When I fell into the same food routine, I thought I was completely fine and past the rough waves into calmer waters. What I didn't realize was that I was only fine with this well-known routine and not any other. The second change and the concomitant doubt was added to the mixture, I faltered. When I had to make decisions with options I was not yet accustomed to, I panicked, and that voice—that horrible voice of Ana—began to ring in my mind. Inside the bubble, I was fine....but outside, where strength really mattered, I wasn't.

For me while I am in recovery, going on vacation can feel almost as nerve-wrecking as it is fun and exciting. For me while I am in recovery, going on vacation does not only mean leaving home behind, but also the environment in which I am most successful at silencing the negative thoughts. For me, a vacation is a test irrevocably, to determine whether I can thrive outside the bubble, in the midst of unfamiliarity. I have to eat out at every meal, trying to stick to my plan while Ana keeps whispering to do a little less than I know I should. Just like performing live is much harder (and much more genuine) than recording in the studio, maintaining recovery in new situations takes a lot more effort and is a lot more pressure than doing so at home. However, singing awe-inspiring vocals live, flourishing and keeping a healthy outlook in a foreign setting, is far more rewarding because it is the real thing. It is the victory that really matters, that truly signifies your skill and progress. Writing this on my flight home from Greece, I can testify to the incomparable pride that comes with knowing I can take steps forward on my recovery journey outside of home, where obstacles pop up spontaneously and unexpectedly.

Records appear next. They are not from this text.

(** [theme.extend.colors]: color families (nested objects) and flat color
    tokens (strings). *)
Definition colors : jsval :=
  VObj [
    ("primary", VObj [
      ("DEFAULT", VStr "#2563EB");
      ("50", VStr "#EFF6FF");
      ("100", VStr "#DBEAFE");
      ("200", VStr "#BFDBFE");
      ("300", VStr "#93C5FD");
      ("400", VStr "#60A5FA");
      ("500", VStr "#3B82F6");
      ("600", VStr "#2563EB");
      ("700", VStr "#1D4ED8");
      ("800", VStr "#1E40AF");
      ("900", VStr "#1E3A8A");
      ("foreground", VStr "#FFFFFF")
    ]);
    ("secondary", VObj [
      ("DEFAULT", VStr "#64748B");
      ("50", VStr "#F8FAFC");
      ("100", VStr "#F1F5F9");
      ("200", VStr "#E2E8F0");
      ("300", VStr "#CBD5E1");
      ("400", VStr "#94A3B8");
      ("500", VStr "#64748B");
      ("600", VStr "#475569");
      ("700", VStr "#334155");
      ("800", VStr "#1E293B");
      ("900", VStr "#0F172A");
      ("foreground", VStr "#FFFFFF")
    ]);
    ("accent", VObj [
      ("DEFAULT", VStr "#F59E0B");
      ("50", VStr "#FFFBEB");
      ("100", VStr "#FEF3C7");
      ("200", VStr "#FDE68A");
      ("300", VStr "#FCD34D");
      ("400", VStr "#FBBF24");
      ("500", VStr "#F59E0B");
      ("600", VStr "#D97706");
      ("700", VStr "#B45309");
      ("800", VStr "#92400E");
      ("900", VStr "#78350F");
      ("foreground", VStr "#1F2937")
    ]);
    ("background", VObj [
      ("DEFAULT", VStr "#FAFAFA");
      ("foreground", VStr "#1F2937")
    ]);
    ("surface", VObj [
      ("DEFAULT", VStr "#FFFFFF");
      ("foreground", VStr "#374151");
      ("hover", VStr "#F9FAFB");
      ("active", VStr "#F3F4F6")
    ]);
    ("text-primary", VStr "#1F2937");
    ("text-secondary", VStr "#6B7280");
    ("text-tertiary", VStr "#9CA3AF");
    ("text-disabled", VStr "#D1D5DB");
    ("success", VObj [
      ("DEFAULT", VStr "#059669");
      ("50", VStr "#ECFDF5");
      ("100", VStr "#D1FAE5");
      ("200", VStr "#A7F3D0");
      ("300", VStr "#6EE7B7");
      ("400", VStr "#34D399");
      ("500", VStr "#10B981");
      ("600", VStr "#059669");
      ("700", VStr "#047857");
      ("800", VStr "#065F46");
      ("900", VStr "#064E3B");
      ("foreground", VStr "#FFFFFF")
    ]);
    ("warning", VObj [
      ("DEFAULT", VStr "#D97706");
      ("50", VStr "#FFFBEB");
      ("100", VStr "#FEF3C7");
      ("200", VStr "#FDE68A");
      ("300", VStr "#FCD34D");
      ("400", VStr "#FBBF24");
      ("500", VStr "#F59E0B");
      ("600", VStr "#D97706");
      ("700", VStr "#B45309");
      ("800", VStr "#92400E");
      ("900", VStr "#78350F");
      ("foreground", VStr "#FFFFFF")
    ]);
    ("error", VObj [
      ("DEFAULT", VStr "#DC2626");
      ("50", VStr "#FEF2F2");
      ("100", VStr "#FEE2E2");
      ("200", VStr "#FECACA");
      ("300", VStr "#FCA5A5");
      ("400", VStr "#F87171");
      ("500", VStr "#EF4444");
      ("600", VStr "#DC2626");
      ("700", VStr "#B91C1C");
      ("800", VStr "#991B1B");
      ("900", VStr "#7F1D1D");
      ("foreground", VStr "#FFFFFF")
    ]);
    ("border", VObj [
      ("DEFAULT", VStr "rgba(0, 0, 0, 0.08)");
      ("light", VStr "rgba(0, 0, 0, 0.04)");
      ("strong", VStr "rgba(0, 0, 0, 0.12)")
    ])
  ].

Definition fontFamily : jsval :=
  VObj [
    ("heading", VArr [VStr "Inter"; VStr "sans-serif"]);
    ("body", VArr [VStr "Source Sans Pro"; VStr "sans-serif"]);
    ("caption", VArr [VStr "IBM Plex Sans"; VStr "sans-serif"]);
    ("mono", VArr [VStr "JetBrains Mono"; VStr "monospace"])
  ].

Definition fontSize : jsval :=
  VObj [
    ("xs", VArr [VStr "0.875rem"; VObj [("lineHeight", VStr "1.4")]]);
    ("sm", VArr [VStr "0.9375rem"; VObj [("lineHeight", VStr "1.6")]]);
    ("base", VArr [VStr "1rem"; VObj [("lineHeight", VStr "1.6")]]);
    ("lg", VArr [VStr "1.125rem"; VObj [("lineHeight", VStr "1.5")]]);
    ("xl", VArr [VStr "1.25rem"; VObj [("lineHeight", VStr "1.4")]]);
    ("2xl", VArr [VStr "1.5rem"; VObj [("lineHeight", VStr "1.3")]]);
    ("3xl", VArr [VStr "1.875rem"; VObj [("lineHeight", VStr "1.25")]]);
    ("4xl", VArr [VStr "2.25rem"; VObj [("lineHeight", VStr "1.2")]])
  ].

Definition spacing : jsval :=
  VObj [
    ("1", VStr "0.5rem");
    ("2", VStr "1rem");
    ("3", VStr "1.5rem");
    ("4", VStr "2rem");
    ("6", VStr "3rem");
    ("8", VStr "4rem");
    ("12", VStr "6rem")
  ].

Definition borderRadius : jsval :=
  VObj [
    ("sm", VStr "0.375rem");
    ("base", VStr "0.75rem");
    ("md", VStr "1.125rem");
    ("lg", VStr "1.5rem");
    ("xl", VStr "0.75rem")
  ].

Definition boxShadow : jsval :=
  VObj [
    ("sm", VStr "0 2px 4px rgba(0, 0, 0, 0.08)");
    ("base", VStr "0 4px 8px rgba(0, 0, 0, 0.1)");
    ("md", VStr "0 6px 12px rgba(0, 0, 0, 0.12)");
    ("lg", VStr "0 12px 24px rgba(0, 0, 0, 0.15)");
    ("xl", VStr "0 20px 40px -8px rgba(0, 0, 0, 0.15)")
  ].

Definition transitionDuration : jsval :=
  VObj [
    ("250", VStr "250ms");
    ("350", VStr "350ms")
  ].

Definition transitionTimingFunction : jsval :=
  VObj [
    ("out", VStr "cubic-bezier(0.4, 0, 0.2, 1)")
  ].

Definition zIndex : jsval :=
  VObj [
    ("base", VStr "0");
    ("card", VStr "1");
    ("dropdown", VStr "50");
    ("navigation", VStr "100");
    ("modal", VStr "200");
    ("toast", VStr "300")
  ].

Definition ringWidth : jsval := VObj [("3", VStr "3px")].
Definition ringOffsetWidth : jsval := VObj [("2", VStr "2px")].
Definition minWidth : jsval := VObj [("44", VStr "44px")].
Definition minHeight : jsval := VObj [("44", VStr "44px")].
Definition maxWidth : jsval := VObj [("measure", VStr "70ch")].
Definition letterSpacing : jsval := VObj [("caption", VStr "0.025em")].

Definition extend : jsval :=
  VObj [
    ("colors", colors);
    ("fontFamily", fontFamily);
    ("fontSize", fontSize);
    ("spacing", spacing);
    ("borderRadius", borderRadius);
    ("boxShadow", boxShadow);
    ("transitionDuration", transitionDuration);
    ("transitionTimingFunction", transitionTimingFunction);
    ("zIndex", zIndex);
    ("ringWidth", ringWidth);
    ("ringOffsetWidth", ringOffsetWidth);
    ("minWidth", minWidth);
    ("minHeight", minHeight);
    ("maxWidth", maxWidth);
    ("letterSpacing", letterSpacing)
  ].

Definition theme : jsval := VObj [("extend", extend)].

(** The object the plugin builds on every call and hands to the host. *)
Definition newUtilities : data :=
  VObj [
    (".transition-base", VObj [
      ("transition", VStr "all 250ms cubic-bezier(0.4, 0, 0.2, 1)")
    ]);
    (".transition-fast", VObj [
      ("transition", VStr "all 150ms cubic-bezier(0.4, 0, 0.2, 1)")
    ]);
    (".transition-slow", VObj [
      ("transition", VStr "all 350ms cubic-bezier(0.4, 0, 0.2, 1)")
    ])
  ].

Thus, to those in recovery, be careful of falling into a comfortable, yet closed-minded routine. Mix up your meals daily, challenge yourself as much as you think you can handle, and stimulate the real-world setting—with its constant twists and turns—even under your own roof. Through the uncertainty, we must beat on, not allowing the winds of change to blow away our future prospects. Through the uncertainty, we must and we will show fortitude.